Task goal: The answer must consist of the entries, copied exactly and in full.

Stored data
%%

(** For every seed and message, the public key and the signature are those of
    RFC 8032; no arithmetic operation on the way overflows. *)
Theorem ed25519_sign_computes_rfc8032 seed message :
  ed25519.public_key seed = Some (ed_public seed) /\
  ed25519.sign seed message = Some (ed_sign seed message).
Proof. apply sign_ok. Qed.

(** The equation of [verify]. *)
Lemma verify_equation pa pr A R k s :
  point_rep pa A -> point_rep pr R -> is_bytes s -> length s = 32%nat ->
  is_bytes k -> length k = 32%nat ->
  (base ← Point.base; lhs ← Point.mul_scalar base s; ka ← Point.mul_scalar pa k;
   rhs ← Point.add pr ka; Point.eq lhs rhs) =
  Some (ed_eqb (ed_mul (from_le_bytes s) ed_base) (ed_add R (ed_mul (from_le_bytes k) A))).
Proof.
  intros Ha Hr Sb Sl Kb Kl. destruct base_ok as (b & E1 & Hb). step_with E1.
  destruct (mul_scalar_ok _ b ed_base Sb Sl Hb) as (l & E2 & Hp). step_with E2.
  destruct (mul_scalar_ok _ pa A Kb Kl Ha) as (ka & E3 & Hka). step_with E3.
  destruct (point_add_ok pr ka R _ Hr Hka) as (r & E4 & Hadd). step_with E4.
  exact (point_eq_ok _ _ _ _ Hp Hadd).
Qed.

%%

Written reply:
(** For every seed and message, the public key and the signature are those of
    RFC 8032; no arithmetic operation on the way overflows. *)
Theorem ed25519_sign_computes_rfc8032 seed message :
  ed25519.public_key seed = Some (ed_public seed) /\
  ed25519.sign seed message = Some (ed_sign seed message).
Proof. apply sign_ok. Qed.

(** The equation of [verify]. *)
Lemma verify_equation pa pr A R k s :
  point_rep pa A -> point_rep pr R -> is_bytes s -> length s = 32%nat ->
  is_bytes k -> length k = 32%nat ->
  (base ← Point.base; lhs ← Point.mul_scalar base s; ka ← Point.mul_scalar pa k;
   rhs ← Point.add pr ka; Point.eq lhs rhs) =
  Some (ed_eqb (ed_mul (from_le_bytes s) ed_base) (ed_add R (ed_mul (from_le_bytes k) A))).
Proof.
  intros Ha Hr Sb Sl Kb Kl. destruct base_ok as (b & E1 & Hb). step_with E1.
  destruct (mul_scalar_ok _ b ed_base Sb Sl Hb) as (l & E2 & Hp). step_with E2.
  destruct (mul_scalar_ok _ pa A Kb Kl Ha) as (ka & E3 & Hka). step_with E3.
  destruct (point_add_ok pr ka R _ Hr Hka) as (r & E4 & Hadd). step_with E4.
  exact (point_eq_ok _ _ _ _ Hp Hadd).
Qed.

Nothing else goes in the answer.